Because Hoover believed her c-section wasn't medically necessary, she later did hours of research and created a desired delivery plan before she had her next three children, all of whom were delivered vaginally.
Silver encourages such empowerment, saying that many women leave everything in the doctor's hands, which can be good and bad. He wants women to be educated, yet also be flexible.
"Some women come in with a total bias against c-sections…and feel so strongly that they want a vaginal birth that sometimes they put themselves in situations that are harmful," Silver said. "I think it's good to be skeptical of c-sections, but not be anti c-section. At times, it's the very best option and at times, it's the only safe option."
In Hoover's situation, she found other options and became part of a relatively small group of women who have had a vaginal birth after a cesarean delivery, also called a VBAC.

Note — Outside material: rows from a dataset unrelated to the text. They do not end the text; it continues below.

Lemma merge_ram_ok v l x rest stop :
  live v = l ++ x :: rest ->
  exists v' iter', merge_ram v (length l) stop =
      Ret (v', iter', (stop + length (merged l x) - S (length l))
                      - (length rest - length (dropram rest)))%nat /\
    live v' = merged l x ++ dropram rest /\ S iter' = length (merged l x).
Proof.
  intros E. unfold merge_ram, merged.
  destruct (last l) as [p|] eqn:El.
  - apply last_Some in El as [l' ->]. rewrite length_app, Nat.add_comm. simpl length. cbn [Nat.add].
    assert (live v = l' ++ p :: x :: rest) as E' by (by rewrite E, <- app_assoc).
    rewrite (type_live v l' p _ E').
    destruct (mi_type p =? MEMTYPE_RAM).
    + destruct (delete_ok v (l' ++ [p]) x rest E) as (v1 & Hd & E1).
      rewrite length_app, Nat.add_comm in Hd. simpl in Hd. rewrite Hd. cbn [obind].
      destruct (drop_next_ram_ok (S (length (live v1))) v1 (length l') (pred stop) (l' ++ [p]) rest E1)
        as (v' & -> & E''); [rewrite length_app; simpl; lia|rewrite E1, length_app; lia|].
      exists v', (length l'). split; [|split; [done|rewrite length_app; simpl; lia]].
      cbn [obind]. do 2 f_equal. rewrite length_app. simpl. lia.
    + cbn [obind].
      destruct (drop_next_ram_ok (S (length (live v))) v (S (length l')) stop ((l' ++ [p]) ++ [x]) rest)
        as (v' & -> & E''); [by rewrite E, <- !app_assoc|rewrite !length_app; simpl; lia|
          rewrite E, !length_app; simpl; lia|].
      exists v', (S (length l')). split; [|split; [done|rewrite !length_app; simpl; lia]].
      cbn [obind]. do 2 f_equal. rewrite !length_app. simpl. lia.
  - apply last_None in El as ->. cbn [app length obind] in *.
    destruct (drop_next_ram_ok (S (length (live v))) v O stop [x] rest E)
      as (v' & -> & E''); [done|rewrite E; simpl; lia|].
    exists v', O. split; [|by split]. cbn [obind]. do 2 f_equal. lia.
Qed.

Lemma set_type_live v l x rest type :
  live v = l ++ x :: rest ->
  live (set_type (length l) type v) = l ++ mk_meminfo type (mi_addr x) :: rest.
Proof.
  intros E. unfold set_type. cbn [live]. rewrite E.
  rewrite alter_app_r_alt, Nat.sub_diag by lia. done.
Qed.

(** ** The loop of the installation

    The vector of the loop is [pre ++ mid ++ post] at first, with the entries to
    update in [mid].  Later it is [(pre ++ d) ++ todo ++ post'], where the entries
    [proc] have been processed or merged. *)

Section Loop.

Context (W : Z) (spec : mzonespec) `{!ZoneSpec W spec}.
Variables (REF VM_HOST_BASE : Z).
Hypothesis host_above : phys_end spec <= VM_HOST_BASE.

Variables (base aend type : Z) (pre mid post : list meminfo) (st0 : pages).
Hypothesis orig_ok : infos_ok W (pre ++ mid ++ post).
Hypothesis pre_below : Forall (fun x => mi_addr x < base) pre.
Hypothesis mid_in : Forall (fun x => base <= mi_addr x < aend) mid.
Hypothesis mid_first : mi_addr <$> head mid = Some base.
Hypothesis post_first : mi_addr <$> head post = Some aend.
Hypothesis post_last : forall x, last post = Some x -> mi_type x <> MEMTYPE_RAM.
Hypothesis end_room : aend + PAGESIZE <= W.
Hypothesis type_pos : 0 <= type.
Hypothesis type_ok :
  type = MEMTYPE_RAM \/ Forall (fun x => mi_type x <> MEMTYPE_RAM) (pre ++ mid ++ post).

Definition old (a : Z) : Z := typeof MEMTYPE_NDEF (pre ++ mid ++ post) a.
Definition new (a : Z) : Z :=
  if (base <=? a) && (a <? aend) then Z.max type (old a) else old a.

(** The memory that became available: whole pages of entries that were not used. *)
Definition added (proc rest : list meminfo) (x : Z) : Prop :=
  x < phys_end spec /\
  exists l1 y l2, proc = l1 ++ y :: l2 /\ mi_type y < MEMTYPE_RAM /\
    CEIL_ALIGN W (mi_addr y) PAGESIZE <= x < FLOOR_ALIGN (end_of (l2 ++ rest)) PAGESIZE.

Record loop_inv (st : pages) (d proc todo post' : list meminfo) : Prop := {
  li_orig : mid ++ post = proc ++ todo ++ post';
  li_ok : infos_ok W ((pre ++ d) ++ todo ++ post');
  li_post : exists y, last post' = Some y /\ last post = Some y;
  li_suffix : exists k, post = k ++ post' /\ Forall (fun x => mi_type x = MEMTYPE_RAM) k;
  li_same : todo <> [] -> post' = post;
  li_todo : Forall (fun x => base <= mi_addr x < aend) todo;
  li_new a : a < end_of (todo ++ post') -> typeof MEMTYPE_NDEF (pre ++ d) a = new a;
  li_first : mi_addr <$> head d = Some base \/ end_type (-1) pre = MEMTYPE_RAM \/ d = [] /\ proc = [];
  li_noram : type <> MEMTYPE_RAM -> Forall (fun x => mi_type x <> MEMTYPE_RAM) (pre ++ d);
  li_pages : pages_inv spec st;
  li_free a : is_free st a -> typeof MEMTYPE_NDEF ((pre ++ d) ++ todo ++ post') a = MEMTYPE_RAM;
  li_added a : is_free st a <->
    is_free st0 a \/ type = MEMTYPE_RAM /\ added proc (todo ++ post') a
}.

Lemma below_x proc x rest :
  mid ++ post = proc ++ x :: rest ->
  sorted 0 (mi_addr x) (pre ++ proc) /\ 0 <= mi_addr x < W /\ 0 <= mi_type x /\
  sorted (mi_addr x + 1) W rest.
Proof.
  intros E. destruct orig_ok as [Hs _]. rewrite E, app_assoc, sorted_app in Hs. intuition.
Qed.

Lemma sorted_end lo hi rest : sorted lo hi rest -> rest <> [] -> lo <= end_of rest.
Proof. destruct rest; simpl; [done|lia]. Qed.

Lemma old_at proc x rest a :
  mid ++ post = proc ++ x :: rest -> mi_addr x <= a -> (rest <> [] -> a < end_of rest) ->
  old a = mi_type x.
Proof.
  intros E Hx Ha. destruct (below_x _ _ _ E) as (Hs & _). unfold old. rewrite E, app_assoc.
  rewrite typeof_app_hi by (eapply Forall_impl; [by apply sorted_below|simpl; lia]).
  simpl. rewrite (proj2 (Z.leb_le _ _)) by done. by rewrite (typeof_app_lo _ [] rest).
Qed.

(** At or behind the first of the remaining entries these decide. *)
Lemma typeof_rest t l x rest a :
  sorted 0 (mi_addr x) l -> mi_addr x <= a ->
  typeof t (l ++ x :: rest) a = typeof (mi_type x) rest a.
Proof.
  intros Hs Ha. rewrite typeof_app_hi by (eapply Forall_impl; [by apply sorted_below|simpl; lia]).
  simpl. by rewrite (proj2 (Z.leb_le _ _)).
Qed.

Lemma added_snoc proc y rest x :
  added (proc ++ [y]) rest x <->
  added proc (y :: rest) x \/
  x < phys_end spec /\ mi_type y < MEMTYPE_RAM /\
    CEIL_ALIGN W (mi_addr y) PAGESIZE <= x < FLOOR_ALIGN (end_of rest) PAGESIZE.
Proof.
  unfold added. split.
  - intros (Hp & l1 & z & l2 & E & Ht & Hx). destruct l2 as [|w l2 _] using rev_ind.
    + apply app_inj_tail in E as [-> ->]. by right.
    + rewrite app_comm_cons, app_assoc in E. apply app_inj_tail in E as [-> ->].
      left. split; [done|]. exists l1, z, l2. by rewrite <- app_assoc in Hx.
  - intros [(Hp & l1 & z & l2 & -> & Ht & Hx)|(Hp & Ht & Hx)].
    + split; [done|]. exists l1, z, (l2 ++ [y]). by rewrite <- !app_assoc.
    + split; [done|]. by exists proc, y, [].
Qed.

Lemma added_ram proc r rest x :
  Forall (fun y => mi_type y = MEMTYPE_RAM) r -> added (proc ++ r) rest x <-> added proc (r ++ rest) x.
Proof.
  revert rest. induction r as [|y r IH] using rev_ind; intros rest Hr; [by rewrite app_nil_r|].
  apply Forall_app in Hr as [Hr Hy]. rewrite Forall_singleton in Hy.
  rewrite app_assoc, added_snoc, IH by done. rewrite <- app_assoc. cbn [app].
  split; [intros [H|(_ & H & _)]; [done|exfalso; lia]|by left].
Qed.

(** An entry of a greater type stays. *)
Lemma step_skip st d proc x todo post' :
  loop_inv st d proc (x :: todo) post' -> type < mi_type x ->
  loop_inv st (d ++ [x]) (proc ++ [x]) todo post'.
Proof.
  intros [H1 H2 H3 HS H4 H5 H6 H7 H8 H9 H10 H11] Hx.
  pose proof (below_x proc x (todo ++ post') H1) as (Hs & Hxa & Hxt & Hr).
  assert (todo ++ post' <> []) as Hne.
  { destruct H3 as (y & Hy & _). destruct post'; [done|]. by destruct todo. }
  pose proof (sorted_end _ _ _ Hr Hne) as He. destruct H2 as [H2 Hh].
  pose proof H2 as H2'. cbn [app] in H2'. rewrite sorted_app in H2'.
  apply Forall_cons in H5 as [Hxr H5].
  split; rewrite ?(app_assoc pre d [x]); try (by rewrite <- !app_assoc); try done.
  - unfold infos_ok. by rewrite <- (app_assoc (pre ++ d)).
  - intros _. by apply H4.
  - intros a Ha. destruct (Z.le_gt_cases (mi_addr x) a).
    + rewrite (typeof_rest _ (pre ++ d) x []) by tauto. simpl. unfold new.
      rewrite (old_at proc x (todo ++ post')) by done. destruct (_ && _); lia.
    + rewrite typeof_app_lo by (simpl; lia). apply H6. simpl. lia.
  - destruct H7 as [H7|[H7|[-> ->]]]; [left|by right; left|left].
    + by destruct d.
    + simpl. cbn [app] in H1. destruct mid as [|m0 mid']; [done|]. injection H1 as <- _. done.
  - intros Ht. apply Forall_app. split; [by apply H8|]. apply Forall_singleton.
    destruct type_ok as [|Hn]; [done|]. rewrite H1 in Hn. rewrite Forall_forall in Hn. apply Hn.
    rewrite app_assoc. apply elem_mid.
  - intros a Ha. rewrite <- (app_assoc (pre ++ d)). by apply H10.
  - intros a. rewrite H11, added_snoc. cbn [app].
    split; [intros [?|[? ?]]; auto|intros [?|[Ht [?|(_ & Hy & _)]]]; auto]. exfalso. lia.
Qed.

(** The memory one round makes available. *)
Definition piece (x : meminfo) (rest : list meminfo) (a : Z) : Prop :=
  a < phys_end spec /\ mi_type x < MEMTYPE_RAM /\
  CEIL_ALIGN W (mi_addr x) PAGESIZE <= a < FLOOR_ALIGN (end_of rest) PAGESIZE.

Lemma rest_end v l x rest :
  live v = l ++ x :: rest -> rest <> [] -> MEMINFO_END v (length l) = end_of rest.
Proof.
  intros E Hne. unfold MEMINFO_END, MEMINFO_HASNEXT. rewrite E, length_app.
  destruct rest as [|y rest]; [done|]. rewrite (proj2 (Nat.eqb_neq _ _)) by (simpl; lia). simpl.
  replace (S (length l)) with (length (l ++ [x])) by (rewrite length_app; simpl; lia).
  apply (addr_live v _ y rest). by rewrite E, <- app_assoc.
Qed.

According to The American Congress of Obstetricians and Gynecologists, the rate of VBACs went from just over 5 percent in 1985 to nearly 28 percent in 1996, but has been on a steady decline ever since and is currently sitting just under 9 percent.
Many doctors, hospitals and insurance companies are leery of VBACs or even TOLACs — trial of labors after cesareans — because of the risks involved, including uterine rupture and severe hemorrhaging if the placenta has grown through the original c-section scar. Rural hospitals are especially hesitant to allow for VBACs because they don't often have emergency c-section capabilities.
"Women who want a VBAC should have access to ( one ) and right now, access is a problem," said Kimberly Gregory, vice chair of the Women's Healthcare Quality and Performance Improvement Department of Obstetrics and Gynecology at Cedars-Sinai Medical Center in Los Angeles and a professor at the David Geffen School of Medicine at the University of California, Los Angeles and the UCLA School of Public Health.
Gregory said that despite the rare problem of uterine rupture associated with VBACs, the system has "overcorrected" itself, because rupture happens in less than 1 percent of cases.
"That's a complication rate that is consistent with a lot of other complication rates that can happen in labor and life that we accept," she said.
A c-section also carries its own set of risks, including the potential for blood clots, infection, issues with the placenta and the possibility of cesarean hysterectomies, which Wheeler said doctors are seeing in much higher numbers now than they were 10 and 15 years ago. Babies can also develop respiratory infections because fluid wasn't squeezed out of their lungs by uterine contractions.
Yet, despite the high numbers of c-sections across the country, Utah's doctors and mothers are staying conservative, at only www.cdc.gov/nchs/data/databriefs/db35.pdf 22 percent in 2007. New Jersey is the highest state with a c-section rate just over 38 percent.
Keeping a low percentage is good, doctors say, especially in Utah where women have more children than the average American — a practice that becomes especially dangerous with repeat c-sections.
"( Women in Utah ) try to avoid the first cesarean," said Declercq. "And of course, if you practice to avoid the first, or if you practice to do the VBAC, the nature of your practice will result in doing more vaginal births."
Declercq suggests that the nature and culture of hospitals be adjusted to include more nurse midwives who are trained in low- to moderate-risk births, thus leaving doctors free to focus on high-risk births for which they're aptly trained.
That way, doctors don't feel pressured to rush into c-sections because a delivery is going longer than planned and other patients are waiting.
That sounds good to Krebs, who while she greatly respects and relies on the doctors she works with, knows that she has a bit more time to devote to her laboring mothers.
"As midwives we make a very serious attempt in our practice to be very, very patient," Krebs said. "As long as we're not concerned about baby's well being, we're happy to break out the knitting and sit by the bed."